Okay let’s clear one thing up right now; this is not a blog post about a popular TV show. It’s about a real office…the one belonging to my parents and now to my mother. For the past several months I’ve made it my project to get this room in order. I think the archeologist in me is coming out, as I get a strange thrill from uncovering one artifact after another in this room.
My parents were not tidy people. My grandmother was a very tidy German house-keeper, of the sort that chased pigeons off the front steps, muttering in German about their filthy ways. My mother has plenty of stories of her mother’s obsession with cleanliness, and many a Saturday that she was forced to stay home and clean instead of going out to play with her friends.
So once my mom had her own home tidiness was never a high priority. Our house was always CLEAN, don’t get me wrong, and I was taught at an early age how to make a bed, scrub a bathroom, or vacuum a floor. But a place for everything and everything in its place? Nah.
We lived in a state of barely contained chaos when I was growing up. It never bothered me, because it was normal to me. And really, it wasn’t that bad. We were no different than many Americans, with basements full of mysterious boxes, drawers filled with old coupons, paper clips, broken rubber bands, discarded grocery lists, and expired telephone books; closets filled with old books, papers, orphan mittens and hats long out of style; and always an office with an overflowing desk and documents that no one had examined for the past decade.
In one of those little jokes that life likes to play on us, I married a man that can’t bear disorder and in the course of our lives together I’ve learned to keep things tidy, and in fact have become more organized than he is in some ways. When I would go back to St. Louis to visit my parents the chaos that I never even noticed when I was growing up would frustrate and alarm me. If something should happen, could I find important papers? I worried, but there wasn’t much I could do about it.
When my father went into the nursing home my mother would periodically “hire” one of her grandchildren to clean out the office. They would take the stacks of old papers and magazines and haul them out to the trashcans. It would make a definite difference in the look of the office, but never for very long. In six month that room would be right back to its former state.
Then this fall my mother became ill and spent several months in and out of the hospital and in rehab. On my visits I decided it was time to finally REALLY get the office in shape.

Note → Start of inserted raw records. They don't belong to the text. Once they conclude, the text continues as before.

Lemma paced_step s s' now l ws :
  now <> zeroTime -> spawns_paced s s' now ws -> paced l -> filed s l ->
  paced (l ++ map (fun w => (w, now)) ws) /\ filed s' (l ++ map (fun w => (w, now)) ws).
Proof.
  intros Hz [(-> & Ha)|(w & -> & Ha & Hlast)] Hp Hf; cbn [map].
  { rewrite app_nil_r. split; [done|]. intros i w t Hi. rewrite Ha. eauto. }
  split.
  - intros i j wi ti wj tj Hij Hi Hj Hk. apply lookup_app_Some in Hj as [Hj|[Hj1 Hj2]].
    { rewrite lookup_app_l in Hi by (apply lookup_lt_Some in Hj; lia). eapply (Hp i j); eauto. }
    destruct (j - length l)%nat as [|k] eqn:Ej; [|by destruct k]. injection Hj2 as <- <-.
    rewrite lookup_app_l in Hi by lia. destruct (Hf i wi ti Hi) as (last & H1 & H2 & H3).
    rewrite Hk in H1. specialize (Hlast last H1 H3). lia.
  - intros i w' t Hi. rewrite Ha. apply lookup_app_Some in Hi as [Hi|[_ Hi]].
    + destruct (Hf i w' t Hi) as (last & H1 & H2 & H3).
      destruct (decide (spawn_key w = spawn_key w')) as [E|E].
      * rewrite E, lookup_insert_eq. exists now. rewrite E in Hlast. specialize (Hlast last H1 H3).
        pose proof (spawn_interval_pos w). split_and!; [done|lia|done].
      * rewrite lookup_insert_ne by done. eauto.
    + destruct (i - length l)%nat as [|k]; [|by destruct k]. injection Hi as <- <-.
      rewrite lookup_insert_eq. exists now. split_and!; [done|lia|done].
Qed.
(* ===== verification/Radius.v ===== *)
(** The RADIUS server: [internal/radius/server.go], [mppe.go],
    [ap_registry.go] and [dynamic_authorization.go].  Packets belong to the
    library layeh.com/radius: a class of operations ([RadiusLib]) over an
    unknown type, with the laws the program relies on ([RadiusLaws]).  The
    service behind the server is the class [EAPService].  A handler returns
    the packet it writes, if any; [None] is a run-time panic. *)
From S2P Require Import Prelude.
From S2P Require Import GoNet.
From S2P Require Import Config.
From S2P Require Import Session.
From S2P Require Import Crypto.
From S2P Require Import Lifecycle.
Open Scope string_scope.
Open Scope Z_scope.

(** * The packet library *)
Inductive attr :=
| User_Name | NAS_IP_Address | NAS_Port | Framed_IP_Address | Framed_MTU | Reply_Message | State_ | Class_
| Session_Timeout | Idle_Timeout | Termination_Action | Called_Station_Id | Calling_Station_Id | NAS_Identifier
| NAS_Port_Type | Acct_Status_Type | Acct_Input_Octets | Acct_Output_Octets | Acct_Session_Id | Acct_Authentic
| Acct_Session_Time | Acct_Input_Packets | Acct_Output_Packets | Acct_Terminate_Cause | Acct_Multi_Session_Id
| Acct_Input_Gigawords | Acct_Output_Gigawords | Event_Timestamp | Tunnel_Type | Tunnel_Medium_Type
| Tunnel_Private_Group_ID | Connect_Info | EAP_Message | Message_Authenticator | Error_Cause.
#[export] Instance attr_eq_dec : EqDecision attr.
Proof. solve_decision. Defined.

(** The value of an attribute; [VTag] is a tagged one (RFC 2868). *)
Inductive value := VBytes (b : list Z) | VInt (v : Z) | VIP (ip : IP) | VTime (t : Time) | VTag (tag : Z) (v : value).

Definition CodeAccessRequest : Z := 1.
Definition CodeAccessAccept : Z := 2.
Definition CodeAccessReject : Z := 3.
Definition CodeAccountingRequest : Z := 4.
Definition CodeAccountingResponse : Z := 5.
Definition CodeAccessChallenge : Z := 11.
Definition CodeDisconnectRequest : Z := 40.
Definition CodeDisconnectACK : Z := 41.
Definition CodeDisconnectNAK : Z := 42.
Definition CodeCoARequest : Z := 43.
Definition CodeCoAACK : Z := 44.
Definition CodeCoANAK : Z := 45.

(** [p_Add] adds a Vendor-Specific attribute, [p_New] is a request of the
    program's own, [p_enum] the name of a value of an enumeration. *)
Class RadiusLib (P : Type) := {
  p_Code : P -> Z; p_Identifier : P -> Z; p_Authenticator : P -> list Z; p_Secret : P -> list Z;
  p_Lookup : attr -> P -> option value;
  p_Vendor : P -> list (Z * list Z);
  p_Set : attr -> value -> P -> result P string;
  p_Add : Z -> list Z -> P -> result P string;
  p_Response : Z -> P -> P;
  p_New : Z -> list Z -> P;
  p_Marshal : P -> result (list Z) string;
  p_enum : attr -> Z -> string;
  p_code_name : Z -> string
}.

(** A value as it is read back: an address has four bytes on the wire, a time
    whole seconds. *)
Fixpoint stored (v : value) : value :=
  match v with
  | VIP ip => VIP (To4 ip)
  | VTime t => VTime (t / Second * Second)
  | VTag tag v => VTag tag (stored v)
  | v => v
  end.

Definition same_header {P} `{RadiusLib P} (p p' : P) : Prop :=
  p_Code p' = p_Code p /\ p_Identifier p' = p_Identifier p /\ p_Authenticator p' = p_Authenticator p /\
  p_Secret p' = p_Secret p.

(** What the program relies on: a response repeats the request's identifier,
    authenticator and secret and starts empty; a set attribute is read back,
    the others and the header stay; setting again replaces the value; an EAP
    message of any size, a string of up to 253 bytes and an IPv4 address can
    be set, a vendor's attribute of up to 249 bytes added. *)
Class RadiusLaws P `{RadiusLib P} : Prop := {
  rl_response : forall code p, p_Code (p_Response code p) = code /\ p_Identifier (p_Response code p) = p_Identifier p /\
    p_Authenticator (p_Response code p) = p_Authenticator p /\ p_Secret (p_Response code p) = p_Secret p /\
    p_Vendor (p_Response code p) = [] /\ forall a, p_Lookup a (p_Response code p) = None;
  rl_new : forall code secret, p_Code (p_New code secret) = code /\ p_Secret (p_New code secret) = secret /\
    p_Vendor (p_New code secret) = [] /\ forall a, p_Lookup a (p_New code secret) = None;
  rl_set : forall a v p p', p_Set a v p = Ok p' -> same_header p p' /\ p_Vendor p' = p_Vendor p /\
    p_Lookup a p' = Some (stored v) /\ forall b, b <> a -> p_Lookup b p' = p_Lookup b p;
  rl_set_set : forall a v w p p1 p2, p_Set a v p = Ok p1 -> p_Set a w p1 = Ok p2 -> p_Set a v p2 = Ok p1;
  rl_eap : forall b p, b <> [] -> is_ok (p_Set EAP_Message (VBytes b) p) = true;
  rl_bytes : forall a b p, (length b <= 253)%nat -> is_ok (p_Set a (VBytes b) p) = true;
  rl_ip : forall a ip p, non_nil (To4 ip) = true -> is_ok (p_Set a (VIP ip) p) = true;
  rl_vendor : forall vendor b p, (length b <= 249)%nat -> is_ok (p_Add vendor b p) = true;
  rl_add : forall vendor b p p', p_Add vendor b p = Ok p' -> same_header p p' /\
    p_Vendor p' = (p_Vendor p ++ [(vendor, b)])%list /\ forall a, p_Lookup a p' = p_Lookup a p
}.

Section Packets.
Context {P : Type} `{RadiusLib P}.

(** The getters: the zero value when there is none. *)
Definition GetBytes (a : attr) (p : P) : list Z := match p_Lookup a p with Some (VBytes b) => b | _ => [] end.
Definition GetString (a : attr) (p : P) : string := string_of_bytes (GetBytes a p).
Definition GetInt (a : attr) (p : P) : Z := match p_Lookup a p with Some (VInt v) => v | _ => 0 end.
Definition GetIP (a : attr) (p : P) : IP := match p_Lookup a p with Some (VIP ip) => ip | _ => [] end.
Definition GetTime (a : attr) (p : P) : Time := match p_Lookup a p with Some (VTime t) => t | _ => zeroTime end.

(** [_ = X_Set(p, v)] *)
Definition set_ (a : attr) (v : value) (p : P) : P := match p_Set a v p with Ok p => p | Err _ => p end.
Definition set_string (a : attr) (s : string) (p : P) : P := set_ a (VBytes (bytes_of_string s)) p.
End Packets.

(** * Addresses and names *)

(** [net.Addr]; [AddrNil] is a nil interface. *)
Inductive Addr := AddrNil | AddrUDP (ip : IP) (port : Z) | AddrTCP (ip : IP) (port : Z) | AddrOther (s : string).

(** [Addr.String()] *)
Definition addr_string (a : Addr) : string :=
  match a with
  | AddrNil => ""
  | AddrUDP ip port | AddrTCP ip port =>
    let host := ipString ip in
    (if has_ascii ":"%char (String.list_ascii_of_string host) then "[" +:+ host +:+ "]" else host) +:+ ":" +:+ pretty port
  | AddrOther s => s
  end.

Definition radiusSourceIP (addr : Addr) : string :=
  let rest := match SplitHostPort (addr_string addr) with Ok (host, _) => host | Err _ => "" end in
  match addr with
  | AddrUDP ip _ | AddrTCP ip _ => if non_nil ip then IPString ip else rest
  | AddrNil => ""
  | AddrOther _ => rest
  end.

Definition parseAllowedSources (cidrs : list string) : list IPNet := omap ParseCIDR cidrs.

Definition looksLikeIMSI (s : string) : bool :=
  let l := String.list_ascii_of_string s in
  (negb (length l <? 5)%nat && negb (15 <? length l)%nat &&
   forallb (fun c => match digit c with Some _ => true | None => false end) l)%bool.

Definition imsiFromNAI (username : string) : string :=
  let l := String.list_ascii_of_string username in
  let local := match index_ascii "@" l with Some at_ => take at_ l | None => l end in
  let local := TrimSpace (String.string_of_list_ascii local) in
  match local with
  | String c (String _ _ as rest) =>
    if ((Ascii.eqb c "0" || Ascii.eqb c "6") && looksLikeIMSI rest)%bool then rest
    else if looksLikeIMSI local then local else ""
  | _ => if looksLikeIMSI local then local else ""
  end.

(** [strings.NewReplacer("-", ":", ".", "")] *)
Definition replace_separators (l : list ascii) : list ascii :=
  flat_map (fun c => if Ascii.eqb c "-" then [":"%char] else if Ascii.eqb c "." then [] else [c]) l.

(** A colon after every second character but the last. *)
Fixpoint colon_pairs (l : list ascii) : list ascii :=
  match l with
  | a :: b :: ((_ :: _) as rest) => a :: b :: ":"%char :: colon_pairs rest
  | _ => l
  end.

Definition radius_normalizeMAC (s : string) : string :=
  let s := TrimSpace (ToLower s) in
  if negb (nonempty s) then ""
  else
    let l := replace_separators (String.list_ascii_of_string s) in
    String.string_of_list_ascii
      (if (length (List.filter (Ascii.eqb ":") l) =? 5)%nat then l
       else if negb (length l =? 12)%nat then l else colon_pairs l).

(** * EAP packets *)
Record eapDescription := mkEapDescription {
  ed_Code : string; ed_Identifier : Z; ed_Type : Z; ed_TypeName : string; ed_Subtype : Z; ed_SubtypeName : string
}.
#[export] Instance eapDescription_eta : Eta eapDescription := fun x =>
  mkEapDescription (ed_Code x) (ed_Identifier x) (ed_Type x) (ed_TypeName x) (ed_Subtype x) (ed_SubtypeName x).

Definition eapCodeName (code : Z) : string :=
  if code =? 1 then "request" else if code =? 2 then "response" else if code =? 3 then "success"
  else if code =? 4 then "failure" else "code-" +:+ pretty code.

Definition eapTypeName (typ : Z) : string :=
  if typ =? 1 then "identity" else if typ =? 18 then "sim" else if typ =? 23 then "aka"
  else if typ =? 50 then "aka-prime" else "type-" +:+ pretty typ.

Definition eapAKASubtypeName (subtype : Z) : string :=
  if subtype =? 1 then "challenge" else if subtype =? 2 then "authentication-rejection"
  else if subtype =? 4 then "synchronization-failure" else if subtype =? 5 then "identity"
  else if subtype =? 12 then "client-error" else if subtype =? 14 then "notification"
  else "subtype-" +:+ pretty subtype.

(** The length field of an EAP packet. *)
Definition eap_length (payload : list Z) : go nat :=
  hi ← go_idx payload 2; lo ← go_idx payload 3; Some (Z.to_nat (Z.lor (Z.shiftl hi 8) lo)).

Definition describeEAP (payload : list Z) : go eapDescription :=
  let desc := mkEapDescription "" (-1) (-1) "" (-1) "" in
  if (length payload <? 4)%nat then Some desc
  else
    code ← go_idx payload 0;
    id ← go_idx payload 1;
    let desc := desc <| ed_Code := eapCodeName code |> <| ed_Identifier := id |> in
    len ← eap_length payload;
    if ((length payload <? len)%nat || (len <? 4)%nat)%bool then Some (desc <| ed_Code := "invalid" |>)
    else if ((code =? 1) || (code =? 2))%bool then
      desc ← (if (5 <=? len)%nat
              then t ← go_idx payload 4; Some (desc <| ed_Type := t |> <| ed_TypeName := eapTypeName t |>)
              else Some desc);
      t ← go_idx payload 4;
      if (((t =? 23) || (t =? 50)) && (6 <=? len)%nat)%bool
      then st ← go_idx payload 5; Some (desc <| ed_Subtype := st |> <| ed_SubtypeName := eapAKASubtypeName st |>)
      else Some desc
    else Some desc.

Definition eapIdentity (payload : list Z) : go string :=
  if (length payload <? 5)%nat then Some ""
  else
    code ← go_idx payload 0;
    len ← eap_length payload;
    t ← go_idx payload 4;
    if (negb (code =? 2) || (length payload <? len)%nat || negb (t =? 1))%bool then Some ""
    else b ← go_slice payload 5 len; Some (string_of_bytes b).
(* ===== verification/RadiusFacts.v ===== *)
(** What the RADIUS server guarantees: which EAP packets bring a handler down,
    what each reply holds and that the access point can authenticate it, that
    the access point recovers the keys, and how often a NAS is asked to
    disconnect. *)
From S2P Require Import Prelude.
From S2P Require Import GoNet.
From S2P Require Import Config.
From S2P Require Import Session.
From S2P Require Import Crypto.
From S2P Require Import Lifecycle.
From S2P Require Import Radius.
Open Scope string_scope.
Open Scope Z_scope.

(** * EAP packets that are not handled *)
Definition eap_len (payload : list Z) : nat := Z.to_nat (Z.lor (Z.shiftl (nth 2 payload 0) 8) (nth 3 payload 0)).

(** A request or response of four bytes. *)
Definition undescribable (payload : list Z) : bool :=
  ((length payload =? 4)%nat && ((nth 0 payload 0 =? 1) || (nth 0 payload 0 =? 2)) && (eap_len payload =? 4)%nat)%bool.

(** An identity response whose length field ends before its type. *)
Definition short_identity (payload : list Z) : bool :=
  ((5 <=? length payload)%nat && (nth 0 payload 0 =? 2) && (eap_len payload <? 5)%nat && (nth 4 payload 0 =? 1))%bool.

Lemma eap_length_eq payload : (4 <= length payload)%nat -> eap_length payload = Some (eap_len payload).
Proof. intros L. unfold eap_length, eap_len. rewrite !go_idx_Some by lia. done. Qed.

Lemma describeEAP_None payload : describeEAP payload = None <-> undescribable payload = true.
Proof.
  unfold describeEAP, undescribable. set (n := eap_len payload).
  destruct (length payload <? 4)%nat eqn:L; nbools; [split; [done|]; intros; nbools; lia|].
  rewrite (go_idx_Some payload 0), (go_idx_Some payload 1) by lia. cbn [mbind option_bind].
  rewrite eap_length_eq by lia. fold n. cbn [mbind option_bind].
  destruct (_ || (n <? 4)%nat)%bool eqn:E1.
  { split; [done|]. intros; nbools. apply orb_true_iff in E1 as [E1|E1]; nbools; lia. }
  destruct ((nth 0 payload 0 =? 1) || (nth 0 payload 0 =? 2))%bool eqn:E2; [|split; [done|]; by rewrite andb_false_r].
  apply orb_false_iff in E1 as [E1 E1']. nbools.
  destruct (decide (length payload = 4%nat)) as [L4|L4].
  - assert (n = 4%nat) as -> by lia. rewrite L4. cbn [Nat.leb mbind option_bind].
    assert (go_idx payload 4 = None) as -> by (apply lookup_ge_None; lia). done.
  - rewrite (go_idx_Some payload 4) by lia. destruct (5 <=? n)%nat eqn:E5; cbn [mbind option_bind];
      (split; [|intros; nbools; lia]); (destruct (_ && (6 <=? n)%nat)%bool eqn:E6; [|done]); nbools;
      by rewrite (go_idx_Some payload 5) by lia.
Qed.

Lemma eapIdentity_None payload : eapIdentity payload = None <-> short_identity payload = true.
Proof.
  unfold eapIdentity, short_identity. set (n := eap_len payload).
  destruct (length payload <? 5)%nat eqn:L; nbools; [split; [done|]; intros; nbools; lia|].
  rewrite (go_idx_Some payload 0), (go_idx_Some payload 4) by lia. cbn [mbind option_bind].
  rewrite eap_length_eq by lia. fold n. cbn [mbind option_bind].
  destruct (negb (nth 0 payload 0 =? 2)) eqn:E1; [split; [done|]; intros; nbools; lia|].
  destruct (negb (nth 4 payload 0 =? 1)) eqn:E2; [rewrite orb_true_r; split; [done|]; intros; nbools; lia|].
  destruct (length payload <? n)%nat eqn:E3; cbn [orb]; nbools; [split; [done|]; intros; nbools; lia|].
  destruct (decide (5 <= n)%nat) as [H|H].
  - rewrite go_slice_Some by lia. split; [done|]. intros; nbools; lia.
  - rewrite go_slice_None by lia. split; [|done]. intros _. rewrite E1, E2.
    rewrite !andb_true_r. apply andb_true_intro. split; [by apply Nat.leb_le|apply Nat.ltb_lt; lia].
Qed.

(** * Keys *)

(** What the access point does (RFC 2548, 2.4.2): the reverse of the masking,
    then the length byte. *)
Fixpoint mppe_unblocks (secret prev : list Z) (blocks : list (list Z)) : list Z :=
  match blocks with
  | [] => []
  | c :: rest => (xor_bytes c (md5 (secret ++ prev)) ++ mppe_unblocks secret c rest)%list
  end.

Definition mppe_decrypt (secret requestAuthenticator attr : list Z) : option (list Z) :=
  let body := drop 2 attr in
  let plain := mppe_unblocks secret (requestAuthenticator ++ take 2 attr) (chunks (length body) 16 body) in
  match plain with
  | n :: rest => if (Z.to_nat n <=? length rest)%nat then Some (take (Z.to_nat n) rest) else None
  | [] => None
  end.

Lemma xor_bytes_twice a m : (length a <= length m)%nat -> xor_bytes (xor_bytes a m) m = a.
Proof.
  unfold xor_bytes. revert m. induction a as [|x a IH]; intros [|y m] L; cbn in *; try done; [lia|].
  rewrite Z.lxor_assoc, Z.lxor_nilpotent, Z.lxor_0_r. f_equal. apply IH. lia.
Qed.

(** [blocks] of 16 bytes each. *)
Definition blocks16 (blocks : list (list Z)) : Prop := Forall (fun b => length b = 16%nat) blocks.

Lemma chunks_app fuel c rest :
  length c = 16%nat -> chunks (S fuel) 16 (c ++ rest) = c :: chunks fuel 16 rest.
Proof.
  intros L. destruct c as [|x c]; [done|]. cbn [chunks app]. f_equal.
  - by rewrite app_comm_cons, take_app_length'.
  - by rewrite app_comm_cons, drop_app_length'.
Qed.

Lemma chunks_blocks fuel l :
  (length l <= fuel)%nat -> (length l mod 16 = 0)%nat -> blocks16 (chunks fuel 16 l) /\ concat (chunks fuel 16 l) = l.
Proof.
  revert l. induction fuel as [|fuel IH]; intros [|x l] L M; cbn [chunks length] in *; try (split; [constructor|done]); [lia|].
  assert (16 <= S (length l))%nat by (destruct (decide (16 <= S (length l))%nat); [done|]; rewrite Nat.mod_small in M; lia).
  destruct (IH (drop 16 (x :: l))) as [H1 H2].
  - rewrite length_drop. cbn [length]. lia.
  - rewrite length_drop. cbn [length]. pose proof (Nat.div_mod (S (length l)) 16). 
    replace (S (length l) - 16)%nat with ((S (length l) / 16 - 1) * 16)%nat by lia. by rewrite Nat.Div0.mod_mul.
  - split.
    + constructor; [|exact H1]. rewrite length_take. cbn [length]. lia.
    + cbn [concat]. rewrite H2. apply take_drop.
Qed.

Filing cabinets, drawers, bookshelves and ultimately the closet fell to my merciless axe. I filed the bills; I threw away stacks of ancient paperwork; I discovered missing pictures, wills, documents. And, I found letters from my father to my mother written in various states of sanity. I found letters from my sister and from myself to my parents. I found charming cards from grandchildren and friends. And as I dug deeper I found even more amazing things.
I found my mother’s high school diploma. I found her picture from school in Trier, Germany. I found a series of old passports for both my parents. I found letters that my father wrote to the German government trying to get reparations (unsuccessfully because she was too young when they emigrated) for my mother. And I found even more.
I found a huge stack of documents about my father’s successful quest for a patent on his “Grippem” machine tool invention. I couldn’t bear to throw these away, so back into the closet they went. Heartbreakingly, I found a document from 2003 which was an offer from my mother’s Long Term Care Insurance to update her policy to include in-home care. Sadly, this offer was never acted upon so her LTC policy only covers care in a skilled nursing facility.
So now my parent’s office is a paragon of orderliness. I have a place for my mother to put things that need to be filed and I file them for her when I am in town. I have hanging folders labeled for all of her important papers and I know where to find things if they need to be found. The bookcase contains cook books and magazines and old picture albums. The closet contains the papers and other artifacts of which although obsolete I can’t bear to dispose. There is a large plastic bin containing letters, cards and pictures documenting my parent’s lives.
It was a big project and it’s a relief to have it completed. I feel like I really did dig through two lives. In a strange way I enjoyed imposing my order on something that was so overwhelmingly confused at first. I feel like I know my parents a little better now too, seeing all the little pieces of their life together and spreading it out for examination only made me love them more. Funny how that works.